(** When the loop returns, every chunk has been folded once. *)
Lemma schedule_loop_sums {T R : Type} (options : BatchOptions.t T)
    (processor : Processor T R) (chunks : list (list T)) (schedule : list Tick) :
  snd (schedule_loop options processor (len chunks) schedule (initial_pool chunks)) =
    Returned tt ->
  let st := fst (schedule_loop options processor (len chunks) schedule
                   (initial_pool chunks)) in
  succeeded st =
    sum_over (fun entry => ChunkResult.succeeded (chunk_result options processor entry))
      (entries chunks) /\
  failed st =
    sum_over (fun entry => ChunkResult.failed (chunk_result options processor entry))
      (entries chunks) /\
  processedChunks st = len chunks.
Proof.
  intros Hexit st.
  destruct (schedule_loop options processor (len chunks) schedule (initial_pool chunks))
    as [st' exit] eqn:Hloop.
  cbn [fst snd] in *. subst exit st.
  destruct (schedule_loop_returned _ _ _ _ _ _ Hloop) as [Hqueue Hactive].
  assert (Hinv : forall (w : ChunkResult.t T -> Z) (acc : Pool T R -> Z),
            (forall st0 st1 r s,
               on_chunk_result options (len chunks) st0 r = (st1, s) ->
               acc st1 = acc st0 + w r) ->
            (forall st0 active, acc (with_active st0 active) = acc st0) ->
            (forall st0 active, acc (next_turn st0 active) = acc st0) ->
            (forall st0, acc (fill options processor st0) = acc st0) ->
            acc (initial_pool chunks) = 0 ->
            acc st' = sum_over (fun entry => w (chunk_result options processor entry))
                        (entries chunks)).
  { intros w acc H1 H2 H3 H4 H0.
    pose proof (schedule_loop_accounted options processor (len chunks) w acc
                  (sum_over (fun entry => w (chunk_result options processor entry))
                     (entries chunks)) H1 H2 H3 H4 schedule (initial_pool chunks)) as Hacc.
    rewrite Hloop in Hacc. cbn [fst] in Hacc.
    unfold accounted, running_weight in Hacc. rewrite Hqueue, Hactive in Hacc.
    change (sum_over _ (@nil (Z * list T))) with 0 in Hacc.
    change (sum_over _ (@nil (ActivePromise T))) with 0 in Hacc.
    rewrite <- Hacc; [lia |]. rewrite H0.
    cbn [initial_pool processingQueue activePromises].
    change (sum_over _ (@nil (ActivePromise T))) with 0. lia. }
  assert (Hfill : forall (acc : Pool T R -> Z),
            (forall st0 queue active, acc
               {| processingQueue := queue; activePromises := active;
                  processedChunks := processedChunks st0; succeeded := succeeded st0;
                  failed := failed st0; allErrors := allErrors st0;
                  allResults := allResults st0; progressReports := progressReports st0;
                  chunkReports := chunkReports st0; turn := turn st0 |} = acc st0) ->
            forall st0, acc (fill options processor st0) = acc st0).
  { intros acc H st0. unfold fill. destruct (admit_chunks _ _ _ _). apply H. }
  split; [| split].
  - apply (Hinv ChunkResult.succeeded succeeded); try reflexivity.
    + intros st0 st1 r s Hfold. now apply on_chunk_result_frame in Hfold.
    + now apply Hfill.
  - apply (Hinv ChunkResult.failed failed); try reflexivity.
    + intros st0 st1 r s Hfold. now apply on_chunk_result_frame in Hfold.
    + now apply Hfill.
  - rewrite (Hinv (fun _ => 1) processedChunks); try reflexivity.
    + apply sum_over_ones.
    + intros st0 st1 r s Hfold. now apply on_chunk_result_frame in Hfold.
    + now apply Hfill.
Qed.

(** *** Edge cases of [processBatch] *)

(** X9. A job without items returns the empty, successful result, whatever
    its other options are: the chunk size and the concurrency are not looked
    at, no callback is invoked and the abort signal is not consulted. *)
Theorem empty_job_returns {T R : Type} (options : BatchOptions.t T)
    (processor : Processor T R) (fuel : nat) (schedule : list Tick) :
  BatchOptions.items options = [] ->
  processBatch options processor (S fuel) schedule =
    {| outcome := Returned nothing_done; reported := []; completed := [] |}.
Proof.
  intros Hitems. unfold processBatch, items_of. rewrite Hitems, split_chunks_empty.
  destruct schedule; cbn; unfold batch_result, nothing_done, items_of;
    now rewrite Hitems.
Qed.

• [Required work]: Nothing but a number should be given: the number of lines in the records that contain the word "processedChunks".

• [Answer for this exercise]: 3